─── Provided records ───

(** * k-point symmetry bookkeeping of [pyscf/pbc/lib/kpts.py]

    A shallow embedding of the orbit builder ([make_kpts_ibz]), the pair
    orbit builder ([make_kpairs_ibz]), the façade ([KPoints]) and the
    transport operations, with the properties of the specification proved
    on it.

    Conventions of the embedding.
    - A NumPy integer array is a [list Z]; a two-dimensional one is the list
      of its rows.  Indexing follows Python: a negative index counts from the
      end, an index out of range raises, which is [None] here.
    - The weights and the occupations are [float64] arrays: lists of
      binary64 numbers, with the kernel's IEEE 754 operations.  Python's
      [float / int] and NumPy's [int64 * float] first convert the integer.
    - The coordinates of the k-points and the rotation matrices are lists of
      exact rationals [Q]: the tolerant comparison of coordinates belongs to
      the matcher, which is outside the model.
    - Code that lives outside [kpts.py] (the cell, the symmetry super class,
      the tolerant matcher's numerics, [numpy.empty]'s memory) is collected
      in the record [Env]. *)

From Stdlib Require Import Floats.
From Stdlib Require Import ZArith QArith Qround Qabs Lia List Bool Permutation Sorted.
From stdpp Require Import base option list.

Local Open Scope Z_scope.
Lemma doLogin_without_account (s : App) :
  getUser (storage s) (trim (Form.collegeId (form s))) = None →
  err (doLogin s) = NotFoundError.
Proof.
  intros Hu. destruct s as [v st f i e os oc us mk sb ws sem sto ck].
  unfold doLogin; cbn -[trim] in *. by rewrite Hu.
Qed.

(** The accounts after a verification followed by a password set-up. *)
Lemma setup_users (a : Authenticator) (s : App) :
  usersKeyed (storage s) →
  Form.otp (form s) = otpCode s →
  (6 ≤ String.length (Form.password (form s)))%nat →
  Form.password (form s) = Form.confirm (form s) →
  ∃ mail tel wa,
    users (storage (setPassword a (verifyOTP s)))
    = <[Form.collegeId (form s) :=
          User.mk (Form.collegeId (form s)) mail tel (Some (Form.password (form s))) wa]>
        (users (storage s))
    ∧ err (setPassword a (verifyOTP s)) = ""
    ∧ view (setPassword a (verifyOTP s)) = ViewApp
    ∧ getSession (storage (setPassword a (verifyOTP s))) = Some (Form.collegeId (form s)).
Proof.
  intros Hk Hotp Hlen Hconf.
  destruct s as [v st f i e os oc us mk sb ws sem sto ck]. cbn in *.
  unfold setPassword, verifyOTP; cbn -[Nat.ltb String.length].
  case_decide; [|done]. cbn -[Nat.ltb String.length].
  apply Nat.ltb_ge in Hlen. rewrite Hlen.
  case_decide; [|done].
  unfold getUser at 1. unfold upsertUser at 1. unfold saveUsers, loadUsers.
  cbn -[Nat.ltb String.length].
  assert (User.collegeId (default (User.seed (Form.collegeId f))
                            (getUser sto (Form.collegeId f))) = Form.collegeId f) as Hid.
  { destruct (getUser sto (Form.collegeId f)) as [u|] eqn:Hu; cbn; [|done].
    by apply (usersKeyed_lookup sto). }
  destruct (default _ _) as [cid em ph pw0 wa0]; cbn in Hid; subst cid.
  cbn -[Nat.ltb String.length]. rewrite lookup_insert_eq. cbn -[Nat.ltb String.length].
  destruct a; cbn; unfold getUser, upsertUser, saveUsers, loadUsers; cbn;
    rewrite ?lookup_insert_eq; cbn; rewrite ?insert_insert_eq; eauto 10.
Qed.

───

Beginning with the first line above, could you copy every line exactly, up to and including the one with "end, an index"?

(** * k-point symmetry bookkeeping of [pyscf/pbc/lib/kpts.py]

    A shallow embedding of the orbit builder ([make_kpts_ibz]), the pair
    orbit builder ([make_kpairs_ibz]), the façade ([KPoints]) and the
    transport operations, with the properties of the specification proved
    on it.

    Conventions of the embedding.
    - A NumPy integer array is a [list Z]; a two-dimensional one is the list
      of its rows.  Indexing follows Python: a negative index counts from the
      end, an index out of range raises, which is [None] here.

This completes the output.